The MPD, meanwhile, are reestablishing their public standing by portraying themselves as the protectors of the respectable residents from the homeless, as the sanctuary movement has taken parks across the city for the large number of people rendered unhoused in our gentrifying city. The media is running stories on how the crime proves we need the MPD- even though the police are manifestly failing to address those harms, as always. The MPD is cynically using the presence of crime in the camps to justify evicting houseless people, rendering them even more vulnerable. They have never protected the unhoused or working class residents- and the community self defense groups who are taking action to address the roots of violence in their own neighborhoods are proving more effective. New models of community problem solving, conflict resolution, and preventing and responding to harms are being modeled in the neighborhoods, especially the barricaded blocks of 18th ave where interracial groups working class residents have organized block watch groups, gardens that reclaim shooting-heavy streets, and other projects to reduce violence in their neighborhoods. The autonomous space at George Floyd Square has undergone similar demonization to the camps by cops and media who never cared for the residents there- while residents and their accomplices in rebellion model mutual aid and mutual protection.

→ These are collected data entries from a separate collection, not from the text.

(** [remove] never panics; it takes out a pane that is there, and only that one. *)
Lemma tabs_remove_spec ts id :
  tabs_wf ts ->
  (id ∉ tabs_panes ts /\ tabs_remove ts id = Some (false, ts)) \/
  (id ∈ tabs_panes ts /\ exists ts', tabs_remove ts id = Some (true, ts') /\
     swaps_panes ts ts' [id] [] /\ tabs_kept ts ts' /\ tabs_wf ts').
Proof.
  intros Hwf. unfold tabs_remove.
  destruct (tabs_locate ts id) as [[[t parent] i]|] eqn:Hl.
  2: { left. by apply tabs_locate_None in Hl. }
  right. split.
  { destruct (decide (id ∈ tabs_panes ts)) as [|Hn]; [done|].
    apply tabs_locate_None in Hn. congruence. }
  destruct (tabs_locate_Some _ _ _ _ _ Hl) as (tab & root & Ht & Hr & _ & Hp).
  assert (node_wf root) as Hroot.
  { unfold tabs_wf in Hwf. rewrite Forall_forall in Hwf. apply (Hwf tab); [|done].
    by eapply list_elem_of_lookup_2. }
  destruct parent as [path|]; simpl in Hp.
  - destruct (pane_at_update root path i id (remove_kid i) [] Hp) as (sp & sp' & root' & l1 & l2 & Hs & Hf & Hm & H1 & H2).
    { intros split kid Hk Hn. by eapply remove_kid_spec. }
    destruct (alter_tab_spec ts t tab (fun tab =>
        root ← tab_root tab; root' ← split_mut root path (remove_kid i);
        Some (set_tab_root tab (Some (normalize root'))))
        (set_tab_root tab (Some (normalize root'))) [id] []) as (ts' & Ha & Hsw & Hk & _ & Hw).
    { done. }
    { rewrite Hr. simpl. by rewrite Hm. }
    { done. }
    { exists l1, l2. unfold tab_panes. rewrite Hr. simpl. by rewrite normalize_ids. }
    rewrite Ha. simpl. eexists; split_and!; [done|done|done|]. apply Hw; [done|].
    intros r [= <-]. apply normalize_wf.
    eapply split_mut_wf; [done..|]. eapply remove_kid_full; [|done]. by eapply split_at_wf.
  - destruct (alter_tab_spec ts t tab (fun tab => Some (set_tab_root tab None))
        (set_tab_root tab None) [id] []) as (ts' & Ha & Hsw & Hk & _ & Hw); try done.
    { exists [], []. unfold tab_panes. by rewrite Hr, Hp. }
    rewrite Ha. simpl. eexists; split_and!; [done|done|done|]. by apply Hw.
Qed.

(** ** [insert], [append] and [set_at] *)

(** The panes where [beside] was, once [node] is put after it or before it. *)
Definition beside_ids (beside : string) (node : Node) (after : bool) : list string :=
  if after then [beside] ++ collect node else collect node ++ [beside].

Lemma split_pane_ids node beside axis after size :
  collect (split_pane node beside axis after size) = beside_ids beside node after.
Proof. destruct after; simpl; by rewrite ?app_nil_r. Qed.

Lemma split_pane_wf node beside axis after size :
  node_wf node -> node_wf (split_pane node beside axis after size).
Proof.
  intros H. unfold split_pane. destruct after; simpl; constructor; simpl; try lia;
    repeat constructor; done.
Qed.

Lemma insert_kid_spec node beside axis after size split i kid :
  split_kids split !! i = Some kid -> child_node kid = NPane beside ->
  exists split', insert_kid node beside axis after size i split = Some split' /\
    split_ids split' = kids_ids (take i (split_kids split)) ++ beside_ids beside node after
                       ++ kids_ids (drop (S i) (split_kids split)).
Proof.
  intros Hk Hn. unfold insert_kid. rewrite Hk. cbn [mbind option_bind]. case_decide.
  - eexists; split; [done|]. unfold split_ids. cbn [split_kids].
    rewrite (vec_insert_replaced _ _ _ _ _ _ Hk), !kids_ids_app. f_equal.
    unfold beside_ids. destruct after; unfold kids_ids; cbn -[flat_map]; simpl; rewrite Hn;
      by rewrite <- ?(assoc_L (++)).
  - eexists; split; [done|]. unfold split_ids. cbn [split_kids].
    rewrite (insert_split _ _ _ _ Hk), kids_ids_app, kids_ids_cons.
    cbn [set_child_node child_node]. by rewrite split_pane_ids.
Qed.

Lemma insert_kid_wf node beside axis after size split i split' :
  node_wf (NSplit split) -> node_wf node ->
  insert_kid node beside axis after size i split = Some split' -> node_wf (NSplit split').
Proof.
  intros Hwf Hnode (kid & Hk & Hs)%bind_Some. inversion Hwf as [|ax kids Hlen Hall]; subst.
  cbn [split_kids split_axis] in *.
  assert (node_wf (child_node kid)) as Hkid.
  { rewrite Forall_forall in Hall. apply (Hall kid). by eapply list_elem_of_lookup_2. }
  case_decide; simplify_eq; constructor.
  - rewrite (vec_insert_replaced _ _ _ _ _ _ Hk), !length_app.
    pose proof (f_equal length (split_lookup _ _ _ Hk)) as Hl. rewrite length_app in Hl.
    destruct after; simpl in *; lia.
  - rewrite (vec_insert_replaced _ _ _ _ _ _ Hk). rewrite !Forall_app.
    rewrite (split_lookup _ _ _ Hk), Forall_app, Forall_cons in Hall. destruct Hall as (H1 & _ & H2).
    split_and!; [done| |done]. destruct after; repeat constructor; done.
  - by rewrite length_insert.
  - apply Forall_insert; [done|]. by apply split_pane_wf.
Qed.

Lemma tabs_insert_spec ts node beside t tab axis after size :
  tabs_tabs ts !! t = Some tab -> beside ∈ tab_panes tab ->
  exists ts', tabs_insert ts node beside t axis after size = Some ts' /\
    swaps_panes ts ts' [beside] (beside_ids beside node after) /\ tabs_kept ts ts' /\
    (tabs_wf ts -> node_wf node -> tabs_wf ts').
Proof.
  intros Ht Hin. destruct (locate_in_is_Some _ _ Hin) as [[parent i] Hl].
  destruct (locate_in_Some _ _ _ _ Hl) as (root & Hr & Hp). unfold tabs_insert.
  destruct parent as [path|]; simpl in Hp.
  - destruct (pane_at_update root path i beside (insert_kid node beside axis after size i)
      (beside_ids beside node after) Hp) as (sp & sp' & root' & l1 & l2 & Hs & Hf & Hm & H1 & H2).
    { intros split kid Hk Hn. by eapply insert_kid_spec. }
    match goal with |- context [alter_tab ts t ?f] =>
      destruct (alter_tab_spec ts t tab f (set_tab_root tab (Some root')) [beside]
        (beside_ids beside node after)) as (ts' & Ha & Hsw & Hk & _ & Hw) end.
    { done. }
    { rewrite Hl, Hr. simpl. rewrite Hm. done. }
    { done. }
    { exists l1, l2. unfold tab_panes. rewrite Hr. done. }
    exists ts'. split_and!; [done..|]. intros Hwf Hnode. apply Hw; [done|]. intros r [= <-].
    assert (node_wf root) as Hroot.
    { unfold tabs_wf in Hwf. rewrite Forall_forall in Hwf. apply (Hwf tab); [|done].
      by eapply list_elem_of_lookup_2. }
    eapply split_mut_wf_strong; [exact Hs|exact Hf|exact Hm|done|].
    eapply insert_kid_wf; [|exact Hnode|exact Hf]. by eapply split_at_wf.
  - match goal with |- context [alter_tab ts t ?f] =>
      destruct (alter_tab_spec ts t tab f (set_tab_root tab (Some (split_pane node beside axis after size)))
        [beside] (beside_ids beside node after)) as (ts' & Ha & Hsw & Hk & _ & Hw) end.
    { done. }
    { by rewrite Hl. }
    { done. }
    { exists [], []. unfold tab_panes. rewrite Hr, Hp. cbn [set_tab_root tab_root pane_ids].
      rewrite split_pane_ids. simpl. by rewrite app_nil_r. }
    exists ts'. split_and!; [done..|]. intros Hwf Hnode. apply Hw; [done|]. intros r [= <-].
    by apply split_pane_wf.
Qed.

Lemma append_root_ids id root : collect (append_root id root) = pane_ids root ++ [id].
Proof.
  destruct root as [[p|[[] kids]]|]; try done; simpl.
  - fold (kids_ids (map (fun kid => set_child_size kid (fmul (child_size kid)
      (fdiv (f_of_nat (length kids)) (fadd (f_of_nat (length kids)) f1)))) kids ++
      [mkChild (NPane id) (fdiv f1 (fadd (f_of_nat (length kids)) f1))])).
    by rewrite kids_ids_app, resized_ids.
Qed.

Lemma append_root_wf id root : (forall r, root = Some r -> node_wf r) -> node_wf (append_root id root).
Proof.
  intros H. destruct root as [[p|[[] kids]]|]; [| | |constructor]; specialize (H _ eq_refl).
  - constructor; simpl; [lia|]. repeat constructor.
  - inversion_clear H as [|? ? Hlen Hall]. unfold append_root. constructor.
    + rewrite length_app, length_map. simpl. lia.
    + apply Forall_app. split; [by apply resized_nodes|]. repeat constructor.
  - constructor; simpl; [lia|]. apply Forall_cons_2; [done|]. repeat constructor.
Qed.

Lemma tabs_append_spec ts id t tab :
  tabs_tabs ts !! t = Some tab ->
  exists ts', tabs_append ts id t = Some ts' /\ swaps_panes ts ts' [] [id] /\ tabs_kept ts ts' /\
    (tabs_wf ts -> tabs_wf ts').
Proof.
  intros Ht. unfold tabs_append.
  match goal with |- context [alter_tab ts t ?f] =>
    destruct (alter_tab_spec ts t tab f (set_tab_root tab (Some (append_root id (tab_root tab)))) [] [id])
      as (ts' & Ha & Hsw & Hk & _ & Hw); try done end.
  { exists (tab_panes tab), []. unfold tab_panes. cbn [set_tab_root tab_root pane_ids].
    rewrite append_root_ids, !app_nil_r. done. }
  exists ts'. split_and!; [done..|]. intros Hwf. apply Hw; [done|]. intros r [= <-].
  apply append_root_wf. intros r Hr. unfold tabs_wf in Hwf. rewrite Forall_forall in Hwf.
  apply (Hwf tab); [|done]. by eapply list_elem_of_lookup_2.
Qed.

Lemma set_kid_spec split i kid old id :
  split_kids split !! i = Some kid -> child_node kid = NPane old ->
  exists split', set_kid i id split = Some split' /\
    split_ids split' = kids_ids (take i (split_kids split)) ++ [id] ++ kids_ids (drop (S i) (split_kids split)).
Proof.
  intros Hk _. unfold set_kid. rewrite Hk. simpl. eexists; split; [done|].
  unfold split_ids. simpl. by rewrite (insert_split _ _ _ _ Hk), kids_ids_app, kids_ids_cons.
Qed.

Lemma set_kid_wf split i id split' :
  node_wf (NSplit split) -> set_kid i id split = Some split' -> node_wf (NSplit split').
Proof.
  intros Hwf (kid & Hk & [= <-])%bind_Some. inversion Hwf as [|axis kids Hlen Hall]; subst. simpl in *.
  constructor; [by rewrite length_insert|]. apply Forall_insert; [done|constructor].
Qed.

The main center of militancy in Minneapolis has shifted to eviction defense- of the autonomous spaces, community defense barricades, homeless camps, and of apartments in anticipation of the looming mass evictions when the pandemic eviction protections and stimulus payments end. Tenant committees formed at the beginning of the pandemic are evaluating their strategies and digging in for a longer haul. The struggles to defend the sanctuary movement are seeing mobilizations multiple times a a week to different camps- building not only off of the sanctuary movement itself but also off of the copwatch groupings. As racist police terror in the Cities is often driven by the needs of property developers to police and gentrify neighborhoods, and as evictions are police brutality, the one struggle flows organically into the other- as in fact they are not separate struggles.

In the insurrectionary phase, in June, the rebels flowed like water and kept the cops penned up mostly on Lake Street and Downtown, to beat the crowds and defend capital. In this phase, battles are being fought over spaces scattered across the city. It is crucial for the city establishment to clear these spaces, because they are being held by a community in rebellion in direct opposition to the property of the state and of wealthy parties. It is crucial for us to defend them, and expand the contesting of space beyond them.